People in this day and age simply should not vanish into thin air without a trace, and the nonchalance displayed by the police force in investigating these cases is extremely worrying.
That eyewitness reports and in the case of Pastor Raymond Koh, irrefutable CCTV evidence, indicate professionals with the assets and training to abduct people without fear of being traced should concern all Malaysians.
Upon reflection, the mufti’s view, unfortunately, is largely reflective of the Malaysian authorities’ harsh attitude towards Shia Islam, and this has led to dire consequences for its believers in Malaysia.

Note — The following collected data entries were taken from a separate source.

(** X23.  A dry run reports nothing: [elaborate_output] drops the
    terminator when [--dry-run] is set, so with the arguments it
    leaves, [emit] and [finish_updates] write nothing to stdout, and
    they leave the world as it is up to [dsync.sync()] and
    [dsync.finish()]. *)
Theorem dry_run_reports_nothing (args args' : cargs)
    (output output_format : string) (fuel : nat) (new_source : OrganizeSource)
    (rrexpr : ReqresExpr) (st : engine World) :
  elaborate_output args output = Ok (args', output_format) ->
  dry_run args = true ->
  forall st',
    st' = fst (emit args' cfg ReqresExpr format_path filters_allow fuel
                 new_source rrexpr st)
    \/ st' = fst (finish_updates args' cfg st) ->
    synced_only (world st) st'
    /\ exists calls,
         trace st' = (trace st ++ calls)%list
         /\ Forall (fun e => ~ stdout_event e) calls.
Proof.
  intros Hout Hdry st' Hst'.
  destruct (elaborate_output_dry args args' output output_format Hout Hdry)
    as [Hdry' Hterm].
  destruct Hst' as [-> | ->]; split.
  - now apply emit_dry.
  - now apply emit_quiet.
  - now apply finish_updates_dry.
  - now apply finish_updates_quiet.
Qed.
End DryRunOutput.

Lemma dry_run_reports_nothing_witness :
  let args := mkcargs 16384 8192 0 0 1024 (Some newline) false true ErrFail
                false in
  let st' := fst (emit example_args_dry moving_ unit numbered_path allow_all 3
                    example_a tt example_engine) in
  elaborate_output args "format:x.%(num)d"
  = Ok (example_args_dry, "x.%(num)d")
  /\ synced_only (world example_engine) st'
  /\ exists calls,
       trace st' = (trace example_engine ++ calls)%list
       /\ Forall (fun e => ~ stdout_event e) calls.
Proof.
  intros args st'. split; [reflexivity|].
  apply (dry_run_reports_nothing moving_ unit numbered_path allow_all args
           example_args_dry "format:x.%(num)d" "x.%(num)d" 3 example_a tt
           example_engine eq_refl eq_refl).
  now left.
Defined.


(** ** GZip and pipes *)

Lemma substring_whole (s : string) : substring 0 (String.length s) s = s.
Proof. induction s as [|c s IH]; cbn; [reflexivity|now rewrite IH]. Qed.

Section GzipFacts.
Variable gzip : bytes -> bytes.
Variable gunzip : bytes -> result bytes.

(** X24.  [gzip_maybe] never returns more bytes than it was given,
    and, for a compressor whose output starts with the GZip magic and
    is undone by the decompressor, [ungzip_fileobj_maybe] reads the
    data back, unless the data itself starts with the magic bytes and
    did not get smaller: then [gzip_maybe] has left it as it is and
    [ungzip_fileobj_maybe] hands it to the decompressor. *)
Theorem gzip_maybe_round_trip (data : bytes) :
  (forall d, gunzip (gzip d) = Ok d) ->
  (forall d, substring 0 2 (gzip d) = gzip_magic) ->
  len (gzip_maybe gzip data) <= len data
  /\ (len (gzip data) < len data \/ substring 0 2 data <> gzip_magic ->
      ungzip_fileobj_maybe gunzip (gzip_maybe gzip data) = Ok data)
  /\ (len data <= len (gzip data) -> substring 0 2 data = gzip_magic ->
      ungzip_fileobj_maybe gunzip (gzip_maybe gzip data) = gunzip data).
Proof.
  intros Hgunzip Hmagic. unfold gzip_maybe, ungzip_fileobj_maybe.
  destruct (len (gzip data) <? len data) eqn:Hlt.
  - apply Z.ltb_lt in Hlt. split; [lia|]. split.
    + intros _. now rewrite Hmagic, String.eqb_refl.
    + lia.
  - apply Z.ltb_ge in Hlt. split; [lia|]. split.
    + intros [?|Hne]; [lia|]. apply String.eqb_neq in Hne. now rewrite Hne.
    + intros _ ->. now rewrite String.eqb_refl.
Qed.
End GzipFacts.

Lemma gzip_maybe_round_trip_witness :
  gzip_maybe example_gzip "aaaa" = "aaaa"
  /\ len (gzip_maybe example_gzip "aaaa") <= len "aaaa"
  /\ (len (example_gzip "aaaa") < len "aaaa"
      \/ substring 0 2 "aaaa" <> gzip_magic ->
      ungzip_fileobj_maybe example_gunzip (gzip_maybe example_gzip "aaaa")
      = Ok "aaaa")
  /\ (len "aaaa" <= len (example_gzip "aaaa") ->
      substring 0 2 "aaaa" = gzip_magic ->
      ungzip_fileobj_maybe example_gunzip (gzip_maybe example_gzip "aaaa")
      = example_gunzip "aaaa").
Proof.
  split; [reflexivity|].
  apply (gzip_maybe_round_trip example_gzip example_gunzip "aaaa").
  - intros d. unfold example_gunzip, example_gzip. cbn.
    now rewrite Nat.sub_0_r, substring_whole.
  - intros d. unfold example_gzip, gzip_magic. cbn. now destruct d.
Defined.

(** X25.  Pipes compose: the pipe of [pipe1 + pipe2] is the pipe of
    [pipe1] followed by the pipe of [pipe2], the empty pipe returns
    its argument, and [make_envfunc_pipe] is [make_func_pipe] of the
    stages applied to the environment. *)
Theorem pipes_compose {EnvType PipeType : Type}
    (pipe1 pipe2 : list (PipeType -> PipeType))
    (envpipe : list (EnvType -> PipeType -> PipeType)) (env : EnvType)
    (x : PipeType) :
  make_func_pipe (pipe1 ++ pipe2) x
  = make_func_pipe pipe2 (make_func_pipe pipe1 x)
  /\ make_func_pipe [] x = x
  /\ make_envfunc_pipe envpipe env x
     = make_func_pipe (map (fun func => func env) envpipe) x.
Proof.
  unfold make_func_pipe, make_envfunc_pipe. split; [apply fold_left_app|].
  split; [reflexivity|].
  revert x. induction envpipe as [|func rest IH]; intros x; cbn;
    [reflexivity|apply IH].
Qed.


(** ** A record that is already in its place *)

Section InPlace.
Context {World : Type} {os : OS World}.
Variable args : cargs.
Variable cfg : organize.
Variable ReqresExpr : Type.
Variable format_path : ReqresExpr -> Z -> path.
Variable filters_allow : ReqresExpr -> result bool.

Lemma bind_ok {A B} (m : M World A) (f : A -> M World B)
    (s s1 : engine World) (a : A) :
  m s = (s1, Ok a) -> bind m f s = f a s1.
Proof. intros H. unfold bind. now rewrite H. Qed.

Lemma same_outside_refl (s : engine World) : same_outside s s.
Proof. repeat split. Qed.

Lemma same_outside_trans (s1 s2 s3 : engine World) :
  same_outside s1 s2 -> same_outside s2 s3 -> same_outside s1 s3.
Proof. unfold same_outside. intros (-> & -> & ->) (-> & -> & ->). auto. Qed.

Lemma seen_count_same (value : string) (s : engine World) :
  exists s1,
    seen_count value s
    = (s1, Ok (snd (SeenCounter.count value
                      (SeenCounter.mk (consumption s) (seen_counter s)))))
    /\ same_outside s s1.
Proof.
  unfold seen_count.
  destruct (SeenCounter.count value _) as [c r].
  eexists. split; [reflexivity|]. repeat split.
Qed.

Lemma pop_source_same (k : path) (s : engine World) :
  exists old s1, pop_source k s = (s1, Ok old) /\ same_outside s s1.
Proof.
  unfold pop_source, bind, get_state.
  destruct (OD.get k (source_cache s)) as [old|].
  - exists (Some old). eexists. split; [reflexivity|]. repeat split.
  - exists None, s. split; [reflexivity|]. repeat split.
Qed.

Lemma put_source_same (k : path) (src : OrganizeSource) (s : engine World) :
  exists s1, put_source k src s = (s1, Ok tt) /\ same_outside s s1.
Proof.
  unfold put_source, bind, get_state.
  eexists. split; [reflexivity|]. repeat split.
Qed.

In Malaysia, Shia Islam is deemed as "deviant" from mainstream Islam (only the official variant of Shafie school of Sunni Islam) by the federal and state religious authorities, and this is reflected in the religious laws, fatwas, publications and sermons.
Under Article 11(4) of the Federal Constitution, in respect of Islam, laws may be passed to control or restrict the propagation of any religious doctrine among Muslims. By virtue of a 1996 fatwa by the National Fatwa Council, Shia teachings are declared to be haram...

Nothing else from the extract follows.